◆ **What the exercise asks**
Between the line containing "its inner map;" and the line containing "(** [m[subscriberID]] read" lies a run of lines; give that run again exactly, with both of those lines, and nothing else from the entries below.

◆ **Data in this exercise**

(** The value an [int64] holds after a computation whose exact result is [z]. *)
Definition wrap (z : Z) : Z := (z + 2 ^ 63) `mod` 2 ^ 64 - 2 ^ 63.

Definition add (a b : Z) : Z := wrap (a + b).
Definition sub (a b : Z) : Z := wrap (a - b).

End Int64.

Local Close Scope Z_scope.

(** * Partition assignment ([assignPartitionsToSubscribers]) *)
Module Assignment.

(** [map[string]map[int32]bool]: a subscriber's partitions are the keys of
    its inner map; the code only ever stores [true] there. *)
Abbreviation assignment := (gmap string (gmap Z bool)).

(** [sort.Sort(Int32Slice(p))] and [sort.Sort(sort.StringSlice(s))]: the
    orders are [p[i] < p[j]] on [int32] and Go's bytewise [<] on strings.
    Both are total orders on values, so the sorted slice is determined by
    the multiset of its elements whatever algorithm [sort.Sort] runs. *)
Definition sortInt32 (p : list Z) : list Z := merge_sort Z.le p.
Definition sortStrings (s : list string) : list string := merge_sort String.le s.

(** [m[subscriberID]] read from a possibly nil or missing entry. *)
Definition assigned_to (m : assignment) (subscriberID : string) : gmap Z bool :=
  default ∅ (m !! subscriberID).

(** [m[subscriberID][partition]]: a missing key reads as [false]. *)
Definition is_assigned (m : assignment) (subscriberID : string) (partition : Z) : bool :=
  default false (assigned_to m subscriberID !! partition).

(** [partitions[begin:end]]; Go panics when the bounds are out of range
    ([None]). *)
Definition subslice {A} (l : list A) (begin end_ : nat) : option (list A) :=
  if decide (begin ≤ end_ ∧ end_ ≤ length l)
  then Some (take (end_ - begin) (drop begin l))
  else None.

(** The body of the inner loop: create the subscriber's map on first use and
    record the partition in it. *)
Definition add_partition (m : assignment) (subscriberID : string) (partition : Z) : assignment :=
  <[subscriberID := <[partition := true]> (assigned_to m subscriberID)]> m.

(** The loop over the sorted subscribers, threading [begin] and [extra]. *)
Fixpoint assign_loop (partitions : list Z) (partitionsPerSubscriber : nat)
    (subscribers : list string) (begin extra : nat) (m : assignment)
    : option assignment :=
  match subscribers with
  | [] => Some m
  | subscriberID :: rest =>
      let end0 := begin + partitionsPerSubscriber in
      let '(end_, extra') :=
        if decide (extra ≠ 0) then (S end0, extra - 1) else (end0, extra) in
      match subslice partitions begin end_ with
      | None => None
      | Some block =>
          assign_loop partitions partitionsPerSubscriber rest end_ extra'
            (foldl (λ m partition, add_partition m subscriberID partition) m block)
      end
  end.

(** What a call leaves behind: the returned map ([None] when the call
    panics) and the contents of the two argument slices, which the sort
    rewrites in place. *)
Record outcome := Outcome {
  result : option assignment;
  partitions_after : list Z;
  subscribers_after : list string;
}.

Definition assignPartitionsToSubscribers (partitions : list Z) (subscribers : list string)
    : outcome :=
  let partitionCount := length partitions in
  let subscriberCount := length subscribers in
  if decide (partitionCount = 0 ∨ subscriberCount = 0)
  then Outcome (Some ∅) partitions subscribers
  else
    let partitions := sortInt32 partitions in
    let subscribers := sortStrings subscribers in
    let partitionsPerSubscriber := partitionCount / subscriberCount in
    let extra := partitionCount - subscriberCount * partitionsPerSubscriber in
    Outcome (assign_loop partitions partitionsPerSubscriber subscribers 0 extra ∅)
            partitions subscribers.

(** ** The reference algorithm, in the design document's words

    With both lists sorted, [q = len(partitions) div len(subscribers)] and
    [r = len(partitions) mod len(subscribers)], the subscriber at position
    [i] gets [q] consecutive partitions, one more when [i < r]; its block
    starts where the blocks of the positions before it end. *)
Definition reference_block (partitions : list Z) (subscriberCount i : nat) : list Z :=
  let q := length partitions / subscriberCount in
  let r := length partitions `mod` subscriberCount in
  take (q + (if decide (i < r) then 1 else 0)) (drop (i * q + i `min` r) partitions).

Definition reference_assignment (partitions : list Z) (subscribers : list string)
    (subscriberID : string) : gset Z :=
  match partitions, subscribers with
  | [], _ | _, [] => ∅
  | _, _ =>
      let sorted := sortInt32 partitions in
      let subs := sortStrings subscribers in
      ⋃ (imap (λ i s, if decide (s = subscriberID)
                       then list_to_set (reference_block sorted (length subs) i)
                       else ∅) subs)
  end.

(** The partitions a subscriber holds in a returned map, and the map's
    well-formedness: every stored flag is [true]. *)
Definition partitions_of (m : assignment) (subscriberID : string) : gset Z :=
  dom (assigned_to m subscriberID).

Definition all_true (m : assignment) : Prop :=
  ∀ s p b, assigned_to m s !! p = Some b → b = true.

(** [block_at] is the block the loop hands to the subscriber [j] positions
    further on, when it is entered with the given [begin] and [extra]. *)
Definition block_at (partitions : list Z) (q begin extra j : nat) : list Z :=
  take (q + (if decide (j < extra) then 1 else 0))
       (drop (begin + j * q + j `min` extra) partitions).

(** The index at which the block of position [i] starts, for [n] partitions
    and [k] subscribers. *)
Definition block_start (n k i : nat) : nat := i * (n / k) + i `min` (n `mod` k).

(** What the design document concludes about a returned map: every
    partition goes to a subscriber, none goes to two, and the numbers of
    partitions of any two subscribers differ by at most one. *)
Definition exact_and_balanced (partitions : list Z) (subscribers : list string)
    (m : assignment) : Prop :=
  (∀ p, p ∈ partitions ↔ ∃ s, s ∈ subscribers ∧ is_assigned m s p = true) ∧
  (∀ s1 s2 p, is_assigned m s1 p = true → is_assigned m s2 p = true → s1 = s2) ∧
  (∀ s1 s2, s1 ∈ subscribers → s2 ∈ subscribers →
     size (assigned_to m s1) ≤ size (assigned_to m s2) + 1).

(** ** The argument slices in the caller's memory

    A Go slice is a window [base, base + len) of a backing array that the
    caller and the callee share; sorting the slice rewrites that window of
    the array. *)
Record sliceHeader := SliceHeader { base : nat; len : nat }.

◆ **Problem solution**
    its inner map; the code only ever stores [true] there. *)
Abbreviation assignment := (gmap string (gmap Z bool)).

(** [sort.Sort(Int32Slice(p))] and [sort.Sort(sort.StringSlice(s))]: the
    orders are [p[i] < p[j]] on [int32] and Go's bytewise [<] on strings.
    Both are total orders on values, so the sorted slice is determined by
    the multiset of its elements whatever algorithm [sort.Sort] runs. *)
Definition sortInt32 (p : list Z) : list Z := merge_sort Z.le p.
Definition sortStrings (s : list string) : list string := merge_sort String.le s.

(** [m[subscriberID]] read from a possibly nil or missing entry. *)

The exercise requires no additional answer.